[Start of Attachment]
(* ===== verification/Io.v ===== *)
(** Port input and output, as a trace of events (newest first). What a device
    answers is not code of the repository: it is the class [Devices], a
    function of the history and the port. *)

From S2P Require Import Prelude.

Open Scope Z_scope.

Inductive event :=
  | Out (width port v : Z)
  | In (width port v : Z)
  | Mmio (addr v : Z)      (** a 32-bit store to a device register *)
  | MmioRead (addr v : Z)
  | Store16 (addr v : Z)   (** a 16-bit store to memory that the firmware reads *)
  | Msr (reg v : Z)
  | Sti
  | Cli.

#[global] Instance event_eq_dec : EqDecision event.
Proof. solve_decision. Defined.

Abbreviation trace := (list event).

(** The answers: to a port read of a width, to a 32-bit load from a device
    register, and to a read of a model-specific register. *)
Class Devices := {
  dev_in : trace → Z → Z → Z;
  dev_mmio : trace → Z → Z;
  dev_msr : trace → Z → Z;
}.

(** Arguments are converted to the parameter types of the prototypes in
    [include/arch/x86_64/kernel.h]. *)
Definition outb (port v : Z) : M trace () := modify (cons (Out 8 (u16 port) (u8 v))).
Definition outw (port v : Z) : M trace () := modify (cons (Out 16 (u16 port) (u16 v))).
Definition outd (port v : Z) : M trace () := modify (cons (Out 32 (u16 port) (u32 v))).

Section devices.
Context `{Devices}.

Definition port_in (w port : Z) : M trace Z := λ t,
  let v := wrap w (dev_in t w (u16 port)) in Ok v (In w (u16 port) v :: t).
Definition inb : Z → M trace Z := port_in 8.
Definition inw : Z → M trace Z := port_in 16.
(** [ind] reads 32 bits and is declared to return [uint16_t]. *)
Definition ind (port : Z) : M trace Z := v ← port_in 32 port; mret (u16 v).

Definition mmio_write (a v : Z) : M trace () := modify (cons (Mmio a (u32 v))).
Definition mmio_read (a : Z) : M trace Z := λ t,
  let v := u32 (dev_mmio t a) in Ok v (MmioRead a v :: t).

Definition store16 (a v : Z) : M trace () := modify (cons (Store16 a (u16 v))).

Definition writemsr (reg v : Z) : M trace () := modify (cons (Msr reg (u64 v))).
Definition readmsr (reg : Z) : M trace Z := gets (λ t, u64 (dev_msr t reg)).
End devices.

Definition interrupts_enable : M trace () := modify (cons Sti).
Definition interrupts_disable : M trace () := modify (cons Cli).

(** What was written to a port, oldest first. *)
Definition written (t : trace) (port : Z) : list Z :=
  reverse (omap (λ e, match e with Out _ p v => if p =? port then Some v else None | _ => None end) t).

Lemma written_cons e t p : written (e :: t) p =
  written t p ++ (match e with Out _ q v => if q =? p then [v] else [] | _ => [] end).
Proof.
  unfold written. destruct e as [w q v| | | | | | |]; cbn [omap list_omap]; try by rewrite app_nil_r.
  destruct (q =? p); [by rewrite <- reverse_cons|by rewrite app_nil_r].
Qed.
(* ===== verification/Ioapic.v ===== *)
(** The I/O interrupt controller, [ioapic.c]: an index and a data window in
    memory, through which the redirection table is written. *)

From S2P Require Import Prelude Kernel State Paging Frame Mmu Io Term Machine Lapic.

Open Scope Z_scope.

Definition IOREGSEL : Z := 0x00.
Definition IOWIN : Z := 0x10.
Definition IOREDTBL : Z := 0x10.

Section ioapic.
Context `{MMU, Layout, Devices, Asm}.

(** Addresses wrap at 64 bits; registers are 32 bits wide. *)
Definition ioapic_read (reg : Z) : M mach Z :=
  base ← gets IOAPIC;
  on_tr (mmio_write (u64 (base + IOREGSEL)) reg);;
  on_tr (mmio_read (u64 (base + IOWIN))).

Definition ioapic_write (reg data : Z) : M mach () :=
  base ← gets IOAPIC;
  on_tr (mmio_write (u64 (base + IOREGSEL)) reg);;
  on_tr (mmio_write (u64 (base + IOWIN)) data).

(** [irq], [src] and [gsi] are [uint8_t], [cpu] is [uint16_t]. *)
Definition ioapic_enable (irq cpu : Z) : M mach Z :=
  base ← gets IOAPIC;
  if negb (nz base) then mret (-1)
  else
    let low := u32 (IRQ_ZERO + irq) in
    m_log "[ioapic] Enabling irq %d on cpu %d (low dword: %#x)\n" [AInt irq; AInt cpu; AInt low];;
    ioapic_write (IOREDTBL + irq * 2) low;;
    ioapic_write (IOREDTBL + irq * 2 + 1) (Z.shiftl cpu 24);;
    mret 0.

Definition ioapic_remap (src gsi cpu : Z) : M mach Z :=
  base ← gets IOAPIC;
  if negb (nz base) then mret (-1)
  else
    let low := u32 (IRQ_ZERO + gsi) in
    m_log "[ioapic] Mapping %d to %d on cpu %d (low dword: %#x)\n"
      [AInt src; AInt gsi; AInt cpu; AInt low];;
    ioapic_write (IOREDTBL + src * 2) low;;
    ioapic_write (IOREDTBL + src * 2 + 1) (Z.shiftl cpu 24);;
    mret 0.

Definition ioapic_disable (irq : Z) : M mach () :=
  ioapic_write (IOREDTBL + irq * 2) (Z.lor (Z.shiftl 1 16) (0x20 + irq));;
  ioapic_write (IOREDTBL + irq * 2 + 1) 0.

(** The part of [ioapic_init] after the mapping. *)
Definition ioapic_mask_all : M mach () :=
  ver ← ioapic_read 0x01;
  let max := u16 (Z.land (Z.shiftr ver 16) 0xFF) in
  m_log "[ioapic] version %#x max reg table entries: %d\n" [AInt ver; AInt max];;
  for_range 0 max (λ i, ioapic_disable (u8 i)).

Definition ioapic_init (ioapic_address : Z) : M mach () :=
  on_ks (store_page local_page (with_address (ROUND_DOWN ioapic_address PAGE_SIZE)));;
  let ioapic_address := P2V ioapic_address in
  on_ks (mmu_map_page local_page ioapic_address (Z.lor PRESENT RW));;
  modify (set_IOAPIC ioapic_address);;
  ioapic_mask_all.

(** ** The controller's side *)

(** The registers behind the window of the controller at [base], after a
    trace of events: the selected index and the contents by index. *)
Fixpoint ioapic_run (base : Z) (r0 : Z * (Z → Z)) (t : trace) : Z * (Z → Z) :=
  match t with
  | [] => r0
  | Mmio a v :: t =>
      let '(sel, regs) := ioapic_run base r0 t in
      if a =? u64 (base + IOREGSEL) then (u8 v, regs)
      else if a =? u64 (base + IOWIN) then (sel, λ i, if i =? sel then v else regs i)
      else (sel, regs)
  | _ :: t => ioapic_run base r0 t
  end.

Section spec.
Context (r0 : Z * (Z → Z)).

Definition regs_at (base : Z) (t : trace) : Z → Z := (ioapic_run base r0 t).2.
Definition regs_of (m : mach) : Z → Z := regs_at (IOAPIC m) (io m).

(** Entry [i] of the redirection table: the vector, the mask bit and the
    destination. *)
Definition entry_vector (regs : Z → Z) (i : Z) : Z := regs (IOREDTBL + i * 2) mod 2 ^ 8.
Definition entry_masked (regs : Z → Z) (i : Z) : bool := Z.testbit (regs (IOREDTBL + i * 2)) 16.
Definition entry_dest (regs : Z → Z) (i : Z) : Z := regs (IOREDTBL + i * 2 + 1) / 2 ^ 24.

(** A write through the window changes one register. *)
Lemma returns_ioapic_write reg data m (Q : () → mach → Prop) :
  0 <= reg < 2 ^ 8 → 0 <= IOAPIC m < 2 ^ 64 - 16 →
  (∀ m', IOAPIC m' = IOAPIC m → ks m' = ks m →
     (∀ i, regs_of m' i = if i =? reg then u32 data else regs_of m i) → Q () m') →
  returns (ioapic_write reg data) m Q.
Proof.
  intros Hreg Hb HQ. unfold ioapic_write. ret_step. ret_step. ret_step.
  apply returns_on_tr. unfold mmio_write. ret_step. apply returns_on_tr, returns_modify.
  apply HQ; [done|done|]. intros i. unfold regs_of, regs_at.
  cbn [IOAPIC io tio scr set_io set_scr put_tio ioapic_run]. fold (io m).
  destruct (ioapic_run (IOAPIC m) r0 (io m)) as [sel regs].
  unfold IOREGSEL, IOWIN. rewrite !(wrap_small 64) by lia.
  rewrite Z.eqb_refl. destruct (Z.eqb_spec (IOAPIC m + 16) (IOAPIC m + 0)); [lia|].
  rewrite Z.eqb_refl. cbn [snd fst]. by rewrite (wrap_small 32 reg), (wrap_small 8 reg) by lia.
Qed.

(** Entry [i] is masked, with the vector of its line. *)
Definition entry_off (regs : Z → Z) (i : Z) : Prop :=
  entry_masked regs i = true ∧ entry_vector regs i = 0x20 + i ∧ entry_dest regs i = 0.

Lemma returns_ioapic_disable i m (Q : () → mach → Prop) :
  0 <= i < 120 → 0 <= IOAPIC m < 2 ^ 64 - 16 →
  (∀ m', IOAPIC m' = IOAPIC m → ks m' = ks m → entry_off (regs_of m') i →
     (∀ j, j ≠ IOREDTBL + i * 2 → j ≠ IOREDTBL + i * 2 + 1 → regs_of m' j = regs_of m j) → Q () m') →
  returns (ioapic_disable i) m Q.
Proof.
  intros Hi Hb HQ. unfold ioapic_disable. ret_step.
  apply returns_ioapic_write; [unfold IOREDTBL; lia|done|]. intros m1 B1 K1 R1.
  apply returns_ioapic_write; [unfold IOREDTBL; lia|by rewrite B1|]. intros m2 B2 K2 R2.
  apply HQ; [congruence|congruence| |].
  - unfold entry_off, entry_masked, entry_vector, entry_dest. rewrite !R2, !R1, !Z.eqb_refl.
    rewrite (proj2 (Z.eqb_neq _ _)) by lia.
    change (Z.shiftl 1 16) with (2 ^ 16). rewrite (lor_add' 16) by (done || lia).
    rewrite wrap_small by lia. split_and!; [|dlia|done].
    rewrite Z.testbit_eqb by lia. apply Z.eqb_eq. dlia.
  - intros j J1 J2. by rewrite R2, R1, !(proj2 (Z.eqb_neq _ _)) by done.
Qed.

(** A read selects the register and changes none. *)
Lemma returns_ioapic_read reg m (Q : Z → mach → Prop) :
  0 <= reg < 2 ^ 8 → 0 <= IOAPIC m < 2 ^ 64 - 16 →
  (∀ m', IOAPIC m' = IOAPIC m → (∀ j, regs_of m' j = regs_of m j) →
     Q (u32 (dev_mmio (Mmio (IOAPIC m) reg :: io m) (IOAPIC m + 16))) m') →
  returns (ioapic_read reg) m Q.
Proof.
  intros Hreg Hb HQ. unfold ioapic_read, IOREGSEL, IOWIN.
  replace (Mmio (IOAPIC m) reg) with (Mmio (IOAPIC m + 0) reg) in HQ by (f_equal; lia).
  do 2 ret_step. rewrite !(wrap_small 64) by lia. ret_step. apply returns_on_tr.
  unfold mmio_write. ret_step. rewrite (wrap_small 32 reg) by lia. apply returns_on_tr.
  unfold returns, mmio_read. apply HQ; [done|]. intros j. unfold regs_of, regs_at.
  cbn [IOAPIC io tio scr set_io set_scr put_tio ioapic_run]. fold (io m).
  destruct (ioapic_run (IOAPIC m) r0 (io m)) as [sel regs]. unfold IOREGSEL.
  by rewrite (wrap_small 64), Z.eqb_refl by lia.
Qed.

(** The version register's number of the last entry, as the device answers. *)
Definition last_entry (base : Z) (t : trace) : Z :=
  Z.land (Z.shiftr (u32 (dev_mmio (Mmio base 1 :: t) (base + 16))) 16) 0xFF.

Lemma returns_mask_all m (Q : () → mach → Prop) :
  0 <= IOAPIC m < 2 ^ 64 - 16 → last_entry (IOAPIC m) (io m) < 120 →
  (∀ m', IOAPIC m' = IOAPIC m → (∀ i, 0 <= i < last_entry (IOAPIC m) (io m) → entry_off (regs_of m') i) →
     (∀ j, IOREDTBL + last_entry (IOAPIC m) (io m) * 2 <= j → regs_of m' j = regs_of m j) → Q () m') →
  returns ioapic_mask_all m Q.
Proof.
  intros Hb Hmax HQ. set (max := last_entry (IOAPIC m) (io m)) in *.
  assert (Hm0 : 0 <= max) by (apply Z.land_nonneg; right; done).
  unfold ioapic_mask_all. apply returns_bind, returns_ioapic_read; [lia|done|].
  intros m1 B1 R1. fold (last_entry (IOAPIC m) (io m)). fold max.
  rewrite (wrap_small 16) by lia. apply returns_bind, returns_on_ks, returns_modify.
  apply (returns_for_range (λ k m', IOAPIC m' = IOAPIC m ∧
    (∀ i, 0 <= i < k → entry_off (regs_of m') i) ∧
    (∀ j, IOREDTBL + k * 2 <= j → regs_of m' j = regs_of m j))).
  - lia.
  - split; [done|]. split; [lia|]. intros j _. apply R1.
  - intros k m2 Hk (B & Hoff & Hr). rewrite wrap_small by lia.
    apply returns_ioapic_disable; [lia|by rewrite B|]. intros m3 B3 K3 Hk3 R3. split_and!.
    + congruence.
    + intros i Hi. destruct (Z.eq_dec i k) as [->|]; [done|]. specialize (Hoff i ltac:(lia)).
      unfold entry_off, entry_masked, entry_vector, entry_dest in *.
      rewrite !R3 by (unfold IOREDTBL; lia). done.
    + intros j Hj. unfold IOREDTBL in *. rewrite R3 by lia. apply Hr. lia.
  - intros m2 (B & Hoff & Hr). by apply HQ.
Qed.

(** C26: [ioapic_init addr] maps the controller, reads the number [max] of the
    last entry from the version register, and masks the entries below [max],
    each with the vector of its line. Entry [max] itself, the last of the
    table, is left as it was. *)
Theorem ioapic_init_masks addr m :
  let base := P2V addr in
  let max := last_entry base (io m) in
  0 <= addr < 2 ^ 32 → base < 2 ^ 64 - 16 → max < 120 →
  returns (store_page local_page (with_address (ROUND_DOWN addr PAGE_SIZE));;
    mmu_map_page local_page base (Z.lor PRESENT RW)) (ks m) (λ _ _, True) →
  returns (ioapic_init addr) m (λ _ m',
    IOAPIC m' = base ∧
    (∀ i, 0 <= i < max → entry_off (regs_of m') i) ∧
    (∀ j, IOREDTBL + max * 2 <= j → regs_of m' j = regs_at base (io m) j)).
Proof.
  intros base max Haddr Hb Hmax Hmap%returns_bind_inv. unfold ioapic_init. fold base.
  apply returns_bind, returns_on_ks. eapply returns_mono; [exact Hmap|]. intros [] k1 Hmap1.
  apply returns_bind, returns_on_ks. eapply returns_mono; [exact Hmap1|]. intros [] k2 _.
  ret_step. ret_step. apply returns_mask_all.
  - cbn [IOAPIC set_IOAPIC]. split; [|done]. apply Z.lor_nonneg. split; [lia|done].
  - done.
  - intros m' B Hoff Hr. split_and!; [done|done|]. intros j Hj. rewrite Hr by done. done.
Qed.
End spec.
End ioapic.
(** Where an instruction goes on: at the next one, at itself (a [rep] prefix),
    at a label, or outside the routine. *)
Inductive next : Set := Next | Again | Goto (l : string) | Leave (rip : Z).

(** What the routines call: the C function with the call and its return, as
    one step. *)
Class Callees := callee : string → M cpu ().

Section exec.
Context `{Callees, Devices}.

Definition get (r : reg) : M cpu Z := gets (λ s, regs s r).
Definition put (r : reg) (v : Z) : M cpu () := modify (set_reg r (u64 v)).
Definition operand_value (x : operand) : M cpu Z :=
  match x with Rg r => get r | Im z => mret (u64 z) end.
(** An arithmetic result and its zero flag. *)
Definition result (d : reg) (v : Z) : M cpu next :=
  put d v;; modify (set_zf (u64 v =? 0));; mret Next.
(** The same for the low 16 bits of [rax]. *)
Definition result_ax (v : Z) : M cpu next :=
  a ← get RAX; put RAX (a / 2 ^ 16 * 2 ^ 16 + u16 v);; modify (set_zf (u16 v =? 0));; mret Next.
Definition put_al (b : Z) : M cpu () := v ← get RAX; put RAX (v / 256 * 256 + u8 b).
Definition get_al : M cpu Z := v ← get RAX; mret (u8 v).

(** The flags with the zero flag in its place. *)
Definition flags_image (s : cpu) : Z :=
  if zf s then Z.setbit (x_flags (sys s)) 6 else Z.clearbit (x_flags (sys s)) 6.
Definition put_sys (f : system → system) : M cpu () := modify (set_sys f).
(** An access to a device. *)
Definition on_dev {A} (m : M trace A) : M cpu A :=
  zoom (λ s, x_dev (sys s)) (λ t, set_sys (set_dev t)) m.
(** The operand of [lidt] and [lgdt]: a 16-bit limit and a 64-bit base. *)
Definition table_at (a : Z) : M cpu (Z * Z) :=
  limit ← load 2 a; base ← load 8 (u64 (a + 2)); mret (limit, base).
[End of Attachment]
Could you write out, exactly as they stand, only the lines above that begin at the line with "let max := last_entry base (io m) in" and stop after the line with "(∀ i, 0 <= i < max"?

• [Solution to the problem]
  let max := last_entry base (io m) in
  0 <= addr < 2 ^ 32 → base < 2 ^ 64 - 16 → max < 120 →
  returns (store_page local_page (with_address (ROUND_DOWN addr PAGE_SIZE));;
    mmu_map_page local_page base (Z.lor PRESENT RW)) (ks m) (λ _ _, True) →
  returns (ioapic_init addr) m (λ _ m',
    IOAPIC m' = base ∧
    (∀ i, 0 <= i < max → entry_off (regs_of m') i) ∧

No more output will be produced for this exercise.